After fixing (3), another problem turned up, but I'm not so sure how to
fix it.
My stylesheet has <xsl:output ... encoding='ISO-8859-1' ...
which produces in the html:
<meta content="text/html; charset=ISO-8859-1" http-equiv="Content-Type">
which seems legit, and xmllint never complained.
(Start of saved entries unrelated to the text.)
(** * ComEd pricing action: formatter, trend, state, icon renderer, poller

    Shallow embedding of [src/actions/comed-pricing.ts] (class [ComedPricing]).

    Representation choices.
    - A JavaScript string is a [string] holding its UTF-8 bytes; the program
      only compares, concatenates, trims, parses and percent-encodes strings,
      all of which are insensitive to the choice of code unit.
    - A JavaScript number is an IEEE-754 binary64 value, here a [spec_float]
      at precision 53 and maximal exponent 1024.  The built-ins the class
      calls ([parseFloat], [isNaN], [Number.prototype.toFixed], the
      relational operators, [String.prototype.trim], [encodeURIComponent])
      follow ECMA-262.
    - [updatePricing] runs in a monad carrying the calls made on the host
      action and a possible exception.  The network is an input: what each
      [fetch] settles to.  The host's methods are taken to resolve.
    - [Environment.updatePricing] is the same method run against more:
      a request or a body may stay pending, a body may be [null], and
      the host may reject a call or leave it pending.
    - The handlers [onWillAppear], [onWillDisappear] and [onKeyDown] are
      steps on the state of the one action object: the field
      [updateInterval], the intervals of the event loop, and the calls of
      [onWillAppear] that wait for their first run.
    - The test suite asserts on copies of the methods; the copies that
      differ from the class are embedded from [test/comed-pricing.test.js]. *)

From Stdlib Require Import String Ascii List Bool ZArith NArith Lia.
From Stdlib Require Import QArith Qround Qabs Qpower Lqa.
From Stdlib Require Import Decimal DecimalString DecimalN.
From Stdlib Require Import Floats.SpecFloat.
Import ListNotations.

Local Open Scope string_scope.

(* ================================================================= *)
(** ** Strings *)

Module JsString.

Definition code (c : ascii) : N := N_of_ascii c.

Definition chr (n : N) : string := String (ascii_of_N n) EmptyString.

(** The characters that cannot be written inside a literal here. *)
Definition dq : string := chr 34.
Definition nl : string := chr 10.
Definition tab : string := chr 9.

(** [q s] is [s] between double quotes. *)
Definition q (s : string) : string := dq ++ s ++ dq.

Definition is_empty (s : string) : bool :=
  match s with EmptyString => true | String _ _ => false end.

Fixpoint rev_append (s acc : string) : string :=
  match s with
  | EmptyString => acc
  | String c r => rev_append r (String c acc)
  end.

Definition rev (s : string) : string := rev_append s EmptyString.

(** WhiteSpace and LineTerminator of ECMA-262, by the length of their
    UTF-8 encoding.  [ws2 a b] and [ws3 a b c] take the bytes in reading
    order. *)
Definition ws1 (a : ascii) : bool :=
  let n := code a in
  ((9 <=? n) && (n <=? 13) || (n =? 32))%N.

Definition ws2 (a b : ascii) : bool :=
  ((code b =? 160) && (code a =? 194))%N.

Definition ws3 (a b c : ascii) : bool :=
  let x := code a in let y := code b in let z := code c in
  ((z =? 128) && (y =? 154) && (x =? 225)                       (* U+1680 *)
   || (128 <=? z) && (z <=? 138) && (y =? 128) && (x =? 226)    (* U+2000..U+200A *)
   || ((z =? 168) || (z =? 169) || (z =? 175)) && (y =? 128) && (x =? 226)
                                                 (* U+2028 U+2029 U+202F *)
   || (z =? 159) && (y =? 129) && (x =? 226)                    (* U+205F *)
   || (z =? 128) && (y =? 128) && (x =? 227)                    (* U+3000 *)
   || (z =? 191) && (y =? 187) && (x =? 239))%N.                (* U+FEFF *)

(** Drop leading white space.  With [fwd = false] the string is read
    backwards, so that the bytes of a character arrive last byte first. *)
Fixpoint strip (fwd : bool) (s : string) : string :=
  match s with
  | EmptyString => s
  | String c1 r1 =>
    if ws1 c1 then strip fwd r1 else
    match r1 with
    | EmptyString => s
    | String c2 r2 =>
      if (if fwd then ws2 c1 c2 else ws2 c2 c1) then strip fwd r2 else
      match r2 with
      | EmptyString => s
      | String c3 r3 =>
        if (if fwd then ws3 c1 c2 c3 else ws3 c3 c2 c1) then strip fwd r3 else s
      end
    end
  end.

Definition trimStart (s : string) : string := strip true s.
Definition trimEnd (s : string) : string := rev (strip false (rev s)).

(** [String.prototype.trim] *)
Definition trim (s : string) : string := trimEnd (trimStart s).

(** [String.prototype.includes] *)
Fixpoint includes (s pat : string) : bool :=
  prefix pat s ||
  match s with
  | EmptyString => false
  | String _ r => includes r pat
  end.

(** Every byte of [s] satisfies [p]. *)
Fixpoint all_chars (p : ascii -> bool) (s : string) : bool :=
  match s with
  | EmptyString => true
  | String c r => p c && all_chars p r
  end.

Definition hex_digit (n : N) : string :=
  chr (if (n <? 10)%N then 48 + n else 55 + n)%N.

(** Characters [encodeURIComponent] leaves alone: letters, digits and
    [- _ . ! ~ * ' ( )]. *)
Definition uri_unreserved (c : ascii) : bool :=
  let n := code c in
  ((65 <=? n) && (n <=? 90) || (97 <=? n) && (n <=? 122)
   || (48 <=? n) && (n <=? 57)
   || (n =? 45) || (n =? 95) || (n =? 46) || (n =? 33) || (n =? 126)
   || (n =? 42) || (n =? 39) || (n =? 40) || (n =? 41))%N.

(** [encodeURIComponent] on a well-formed string: every other byte of
    the UTF-8 encoding becomes [%XX]. *)
Fixpoint encodeURIComponent (s : string) : string :=
  match s with
  | EmptyString => EmptyString
  | String c r =>
    (if uri_unreserved c then String c EmptyString
     else "%" ++ hex_digit (code c / 16) ++ hex_digit (code c mod 16))
    ++ encodeURIComponent r
  end.

End JsString.

(* ================================================================= *)
(** ** Numbers *)

Module Float64.

Definition prec : Z := 53.
Definition emax : Z := 1024.

Definition float : Type := spec_float.

Definition NaN : float := S754_nan.

Definition isNaN (x : float) : bool :=
  match x with S754_nan => true | _ => false end.

Definition is_finite (x : float) : bool :=
  match x with S754_zero _ | S754_finite _ _ _ => true | _ => false end.

(** The relational operators; a comparison with NaN is false. *)
Definition num_lt (x y : float) : bool := SFltb x y.
Definition num_gt (x y : float) : bool := SFltb y x.
Definition num_ge (x y : float) : bool := SFleb y x.
Definition num_eq (x y : float) : bool := SFeqb x y.

Definition div (x y : float) : float := SFdiv prec emax x y.

(** The number nearest to the integer [n]. *)
Definition of_Z (n : Z) : float := binary_normalize prec emax n 0 false.

(** The number nearest to [m * 10^e] for [0 <= m], ties to even, with
    the sign [neg]. *)
Definition of_decimal (neg : bool) (m e : Z) : float :=
  match m with
  | Zpos p =>
    if (0 <=? e)%Z then binary_round prec emax neg (p * Z.to_pos (10 ^ e)) 0
    else
      let '(mz, ez, lz) :=
        SFdiv_core_binary prec emax (Zpos p) 0 (10 ^ (- e)) 0 in
      binary_round_aux prec emax neg mz ez lz
  | _ => S754_zero neg
  end.

(** The real number a finite float denotes. *)
Definition to_Q (x : float) : Q :=
  match x with
  | S754_finite s m e =>
    (if s then -1 else 1) * inject_Z (Zpos m) * Qpower 2 e
  | _ => 0
  end.

End Float64.

(** Exceptions the class can meet. *)
Inductive exn : Type :=
| Error (message : string)      (* [new Error(message)] *)
| RangeError
| TypeError
| SyntaxError.

Inductive Result (A : Type) : Type :=
| Ok (a : A)
| Throw (e : exn).

Arguments Ok {A} a.
Arguments Throw {A} e.

Module JsNumber.
Import JsString Float64.

Definition is_digit (c : ascii) : bool :=
  ((48 <=? code c) && (code c <=? 57))%N.

Definition digit_val (c : ascii) : Z := Z.of_N (code c) - 48.

(** DecimalDigits: the longest run of digits at the head of [s],
    accumulated onto [acc]; also its length and what follows. *)
Fixpoint read_digits (s : string) (acc len : Z) : Z * Z * string :=
  match s with
  | String c r =>
    if is_digit c then read_digits r (10 * acc + digit_val c)%Z (len + 1)%Z
    else (acc, len, s)
  | EmptyString => (acc, len, s)
  end.

(** ExponentPart, when one is there: [e] or [E], a sign, digits. *)
Definition read_exponent (s : string) : Z :=
  match s with
  | String c r =>
    if ((code c =? 101) || (code c =? 69))%N then
      let '(neg, r') :=
        match r with
        | String d r' =>
          if (code d =? 45)%N then (true, r')
          else if (code d =? 43)%N then (false, r')
          else (false, r)
        | EmptyString => (false, r)
        end in
      let '(v, n, _) := read_digits r' 0 0 in
      if (n =? 0)%Z then 0%Z else if neg then (- v)%Z else v
    else 0%Z
  | EmptyString => 0%Z
  end.

(** The longest prefix of [s] that is a StrUnsignedDecimalLiteral other
    than [Infinity], as [(m, e)] with value [m * 10^e]. *)
Definition read_decimal (s : string) : option (Z * Z) :=
  let '(ip, ilen, r1) := read_digits s 0 0 in
  match r1 with
  | String c r2 =>
    if (code c =? 46)%N then
      let '(m, flen, r3) := read_digits r2 ip 0 in
      if ((ilen =? 0) && (flen =? 0))%Z then None
      else Some (m, (read_exponent r3 - flen)%Z)
    else if (ilen =? 0)%Z then None
    else Some (ip, read_exponent r1)
  | EmptyString => if (ilen =? 0)%Z then None else Some (ip, 0%Z)
  end.

(** [parseFloat]: leading white space is skipped, the longest prefix
    that is a StrDecimalLiteral is read, what follows is ignored. *)
Definition parseFloat (input : string) : float :=
  let trimmed := trimStart input in
  let '(neg, body) :=
    match trimmed with
    | String c r =>
      if (code c =? 45)%N then (true, r)
      else if (code c =? 43)%N then (false, r)
      else (false, trimmed)
    | EmptyString => (false, trimmed)
    end in
  if prefix "Infinity" body then S754_infinity neg
  else match read_decimal body with
       | Some (m, e) => of_decimal neg m e
       | None => NaN
       end.

(** Decimal digits of a natural number. *)
Definition digits_of (n : Z) : string :=
  NilZero.string_of_uint (N.to_uint (Z.to_N n)).

Fixpoint zeros (k : nat) : string :=
  match k with
  | O => EmptyString
  | S k' => String "0" (zeros k')
  end.

Definition ndigits (n : Z) : Z := Z.of_nat (String.length (digits_of n)).

(** For [0 < a], the [n] with [10^(n-1) <= a < 10^n]. *)
Definition decimal_exponent (a : Q) : Z :=
  let d := (ndigits (Qnum a) - ndigits (Zpos (Qden a)))%Z in
  if Qle_bool (Qpower 10 d) a then (d + 1)%Z else d.

Definition same_float (x y : float) : bool :=
  match x, y with
  | S754_finite s1 m1 e1, S754_finite s2 m2 e2 =>
    Bool.eqb s1 s2 && (m1 =? m2)%positive && (e1 =? e2)%Z
  | _, _ => false
  end.

(** A [k]-digit integer [s] and an exponent [n] with [s * 10^(n-k)]
    rounding to [x], the nearest to [x] when two do. *)
Definition candidate (x : float) (a : Q) (n0 k : Z) : option (Z * Z) :=
  let scaled := a / Qpower 10 (n0 - k) in
  let lo := Qfloor scaled in
  let hi := (lo + 1)%Z in
  let ok_lo := same_float (of_decimal false lo (n0 - k)) x in
  let ok_hi := same_float (of_decimal false hi (n0 - k)) x in
  let norm s := if (s =? 10 ^ k)%Z then ((n0 + 1)%Z, (10 ^ (k - 1))%Z)
                else (n0, s) in
  if ok_lo && ok_hi then
    match Qcompare (scaled - inject_Z lo) (inject_Z hi - scaled) with
    | Lt => Some (norm lo)
    | Gt => Some (norm hi)
    | Eq => Some (norm (if Z.even lo then lo else hi))
    end
  else if ok_lo then Some (norm lo)
  else if ok_hi then Some (norm hi)
  else None.

(** The least [k] that has a candidate; seventeen digits always do. *)
Fixpoint shortest (fuel : nat) (x : float) (a : Q) (n0 k : Z) : Z * Z * Z :=
  match fuel with
  | O => (n0, k, Qfloor (a / Qpower 10 (n0 - k)))
  | S fuel' =>
    match candidate x a n0 k with
    | Some (n, s) => (n, k, s)
    | None => shortest fuel' x a n0 (k + 1)
    end
  end.

(** [Number::toString] in radix 10. *)
Definition Number_toString (x : float) : string :=
  match x with
  | S754_nan => "NaN"
  | S754_zero _ => "0"
  | S754_infinity s => if s then "-Infinity" else "Infinity"
  | S754_finite neg m e =>
    let ax := S754_finite false m e in
    let '(n, k, s) := shortest 17 ax (to_Q ax) (decimal_exponent (to_Q ax)) 1 in
    let ds := digits_of s in
    (if neg then "-" else EmptyString) ++
    (if ((k <=? n) && (n <=? 21))%Z then ds ++ zeros (Z.to_nat (n - k))
     else if ((0 <? n) && (n <=? 21))%Z then
       substring 0 (Z.to_nat n) ds ++ "." ++
       substring (Z.to_nat n) (Z.to_nat (k - n)) ds
     else if ((-6 <? n) && (n <=? 0))%Z then
       "0." ++ zeros (Z.to_nat (- n)) ++ ds
     else
       let ex := (if (n - 1 <? 0)%Z then "-" else "+")
                 ++ digits_of (Z.abs (n - 1)) in
       if (k =? 1)%Z then ds ++ "e" ++ ex
       else substring 0 1 ds ++ "." ++
            substring 1 (Z.to_nat (k - 1)) ds ++ "e" ++ ex)
  end.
However, using
XML::LibXML,
I'm getting the error message:
Entity: line 4: error: xmlSwitchEncoding : no input
<meta content="text/html; charset=ISO-8859-1" http-equiv="Content-Type">
Presumably it has something to do with LibXML storing everything as UTF-8
internally, and it can't/won't convert to ISO ?? Any suggestions?
Thanks
Bruce Miller wrote:
> Hi Matt and everybody;
> This is really a question about XML::LibXML, rather than AxKit...
> [Is it OK to post it here?]
>
> I can get access to well-formedness error messages by
> my $parser=XML::LibXML->new();
> eval { $doc=$parser->parse_string($xml); };
> and examining $@.
>
> However, validation error messages _don't_ show up in $@
> after
> eval { $valid = $doc->is_valid(); };
> Or anywhere else that I can determine!, although
> the boolean returned seems to be correct.
>
> In the case of HTML,
> eval { $hdoc=$parser->parse_html_string($html);
> $valid=$hdoc->is_valid();
> };
> seems to always claim the doc is invalid (although I'm convinced
> otherwise :>) [and occasionally even seg]
>
> Are these capabilites known not to be (Yet ???) in XML::LibXML,
> or am I doing something wrong?
> [libxml2, via xmllint, can do them all, including validating html]
>
> I'm using libxml 2.4.11, XML::LibXML 1.31, on RH Linux 7.1
> Thanks!
> bruce
>
>
> ---------------------------------------------------------------------
> To unsubscribe, e-mail: [EMAIL PROTECTED]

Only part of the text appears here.